Problem details: Repeat the data that follows, keeping every character intact.

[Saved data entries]

(** Every run over a canvas that has cells: the source is cut into full
    chunks and a shorter rest; each full chunk is read, drawn and shown; the
    rest is read last, and ends the run. *)
Lemma run_shape (src : list Byte.byte) (cw ch : nat) :
  0 < cw * ch * 3 ->
  exists (frames : list (list Byte.byte)) (tail : list Byte.byte)
         (grids : list grid) (st : pump_state),
    src = List.concat frames ++ tail /\
    Forall (fun f => List.length f = cw * ch * 3) frames /\
    List.length frames = List.length src / (cw * ch * 3) /\
    List.length tail = List.length src mod (cw * ch * 3) /\
    Forall2 (is_frame_of cw ch) grids frames /\
    run src cw ch
    = Some (match tail with [] => Drained | _ => Failed MalformedFrame end,
            st) /\
    trace st = iterations_calls cw ch frames grids
               ++ [EvRead (cw * ch * 3) tail] /\
    source st = [] /\ cells st = List.last grids ∅.
Proof.
  intros Hn.
  destruct (split_frames _ Hn _ src (le_n _))
    as (frames & tail & E & Hall & Hf & Ht).
  assert (Htl : List.length tail < cw * ch * 3).
  { rewrite Ht. apply Nat.mod_upper_bound. lia. }
  assert (Hlen : List.length frames <= List.length src).
  { rewrite Hf. apply Nat.Div0.div_le_upper_bound. nia. }
  destruct (pump_frames_calls cw ch frames
              (S (List.length src - List.length frames))
              (initial_state src) tail Hn Hall E (initial_canvas cw ch src))
    as (st' & grids & Hloop & Hs & _ & Hgr & Htr & Hc).
  cbn [initial_state trace cells app] in Htr, Hc.
  exists frames, tail, grids, (snd (read (cw * ch * 3) st')).
  split; [exact E|]. split; [exact Hall|]. split; [exact Hf|].
  split; [exact Ht|]. split; [exact Hgr|]. split; [|split; [|split]].
  - unfold run.
    replace (S (List.length src))
      with (List.length frames + S (List.length src - List.length frames))
      by lia.
    rewrite Hloop. destruct tail as [|b tail'].
    + apply pump_loop_eof. rewrite Hs. apply take_nil.
    + apply pump_loop_short; rewrite Hs; [discriminate|exact Htl].
  - cbn [read snd log trace]. rewrite Hs, take_ge by lia.
    rewrite Htr. reflexivity.
  - cbn [read snd log source]. rewrite Hs. apply drop_ge. lia.
  - cbn [read snd log cells]. exact Hc.
Qed.

(** X4: how a run ends is decided by the length of the source alone: over a
    canvas that has cells, a source of [q] full chunks and [r] more bytes
    makes the loop show [q] frames and then stop, in [Drained] when [r] is
    0 and in [Failed MalformedFrame] otherwise; no byte is left unread. *)
Theorem run_by_length (src : list Byte.byte) (cw ch : nat) :
  0 < cw * ch * 3 ->
  exists st : pump_state,
    run src cw ch
    = Some (if List.length src mod (cw * ch * 3) =? 0
            then Drained else Failed MalformedFrame, st) /\
    List.length (deliveries (trace st)) = List.length src / (cw * ch * 3) /\
    source st = [].
Proof.
  intros Hn.
  destruct (run_shape src cw ch Hn)
    as (frames & tail & grids & st & _ & _ & Hf & Ht & Hgr & Hrun & Htr
        & Hs & _).
  exists st. split; [|split; [|exact Hs]].
  - rewrite Hrun, <- Ht. destruct tail; reflexivity.
  - pose proof (Forall2_length Hgr) as Hl.
    rewrite Htr, deliveries_app.
    rewrite (proj1 (deliveries_iterations cw ch frames grids Hl)).
    cbn [deliveries]. rewrite app_nil_r. lia.
Qed.

Lemma run_by_length_witness :
  exists st : pump_state,
    run [Byte.x01; Byte.x02; Byte.x03; Byte.x04; Byte.x05; Byte.x06;
         Byte.x07] 1 1
    = Some (if 7 mod (1 * 1 * 3) =? 0 then Drained else Failed MalformedFrame,
            st) /\
    List.length (deliveries (trace st)) = 7 / (1 * 1 * 3) /\
    source st = [].
Proof.
  apply (run_by_length
           [Byte.x01; Byte.x02; Byte.x03; Byte.x04; Byte.x05; Byte.x06;
            Byte.x07] 1 1).
  cbn. lia.
Defined.

Lemma run_empty_canvas (src : list Byte.byte) (cw ch : nat) :
  cw * ch * 3 = 0 ->
  run src cw ch
  = Some (Drained, MkState src ∅ 0%Z [EvRead 0 []]).
Proof.
  intros Hn. unfold run. rewrite pump_loop_eof by (rewrite Hn; reflexivity).
  rewrite Hn. reflexivity.
Qed.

Exercise solution:
(** Every run over a canvas that has cells: the source is cut into full
    chunks and a shorter rest; each full chunk is read, drawn and shown; the
    rest is read last, and ends the run. *)
Lemma run_shape (src : list Byte.byte) (cw ch : nat) :
  0 < cw * ch * 3 ->
  exists (frames : list (list Byte.byte)) (tail : list Byte.byte)
         (grids : list grid) (st : pump_state),
    src = List.concat frames ++ tail /\
    Forall (fun f => List.length f = cw * ch * 3) frames /\
    List.length frames = List.length src / (cw * ch * 3) /\
    List.length tail = List.length src mod (cw * ch * 3) /\
    Forall2 (is_frame_of cw ch) grids frames /\
    run src cw ch
    = Some (match tail with [] => Drained | _ => Failed MalformedFrame end,
            st) /\
    trace st = iterations_calls cw ch frames grids
               ++ [EvRead (cw * ch * 3) tail] /\
    source st = [] /\ cells st = List.last grids ∅.
Proof.
  intros Hn.
  destruct (split_frames _ Hn _ src (le_n _))
    as (frames & tail & E & Hall & Hf & Ht).
  assert (Htl : List.length tail < cw * ch * 3).
  { rewrite Ht. apply Nat.mod_upper_bound. lia. }
  assert (Hlen : List.length frames <= List.length src).
  { rewrite Hf. apply Nat.Div0.div_le_upper_bound. nia. }
  destruct (pump_frames_calls cw ch frames
              (S (List.length src - List.length frames))
              (initial_state src) tail Hn Hall E (initial_canvas cw ch src))
    as (st' & grids & Hloop & Hs & _ & Hgr & Htr & Hc).
  cbn [initial_state trace cells app] in Htr, Hc.
  exists frames, tail, grids, (snd (read (cw * ch * 3) st')).
  split; [exact E|]. split; [exact Hall|]. split; [exact Hf|].
  split; [exact Ht|]. split; [exact Hgr|]. split; [|split; [|split]].
  - unfold run.
    replace (S (List.length src))
      with (List.length frames + S (List.length src - List.length frames))
      by lia.
    rewrite Hloop. destruct tail as [|b tail'].
    + apply pump_loop_eof. rewrite Hs. apply take_nil.
    + apply pump_loop_short; rewrite Hs; [discriminate|exact Htl].
  - cbn [read snd log trace]. rewrite Hs, take_ge by lia.
    rewrite Htr. reflexivity.
  - cbn [read snd log source]. rewrite Hs. apply drop_ge. lia.
  - cbn [read snd log cells]. exact Hc.
Qed.

(** X4: how a run ends is decided by the length of the source alone: over a
    canvas that has cells, a source of [q] full chunks and [r] more bytes
    makes the loop show [q] frames and then stop, in [Drained] when [r] is
    0 and in [Failed MalformedFrame] otherwise; no byte is left unread. *)
Theorem run_by_length (src : list Byte.byte) (cw ch : nat) :
  0 < cw * ch * 3 ->
  exists st : pump_state,
    run src cw ch
    = Some (if List.length src mod (cw * ch * 3) =? 0
            then Drained else Failed MalformedFrame, st) /\
    List.length (deliveries (trace st)) = List.length src / (cw * ch * 3) /\
    source st = [].
Proof.
  intros Hn.
  destruct (run_shape src cw ch Hn)
    as (frames & tail & grids & st & _ & _ & Hf & Ht & Hgr & Hrun & Htr
        & Hs & _).
  exists st. split; [|split; [|exact Hs]].
  - rewrite Hrun, <- Ht. destruct tail; reflexivity.
  - pose proof (Forall2_length Hgr) as Hl.
    rewrite Htr, deliveries_app.
    rewrite (proj1 (deliveries_iterations cw ch frames grids Hl)).
    cbn [deliveries]. rewrite app_nil_r. lia.
Qed.

Lemma run_by_length_witness :
  exists st : pump_state,
    run [Byte.x01; Byte.x02; Byte.x03; Byte.x04; Byte.x05; Byte.x06;
         Byte.x07] 1 1
    = Some (if 7 mod (1 * 1 * 3) =? 0 then Drained else Failed MalformedFrame,
            st) /\
    List.length (deliveries (trace st)) = 7 / (1 * 1 * 3) /\
    source st = [].
Proof.
  apply (run_by_length
           [Byte.x01; Byte.x02; Byte.x03; Byte.x04; Byte.x05; Byte.x06;
            Byte.x07] 1 1).
  cbn. lia.
Defined.

Lemma run_empty_canvas (src : list Byte.byte) (cw ch : nat) :
  cw * ch * 3 = 0 ->
  run src cw ch
  = Some (Drained, MkState src ∅ 0%Z [EvRead 0 []]).
Proof.
  intros Hn. unfold run. rewrite pump_loop_eof by (rewrite Hn; reflexivity).
  rewrite Hn. reflexivity.
Qed.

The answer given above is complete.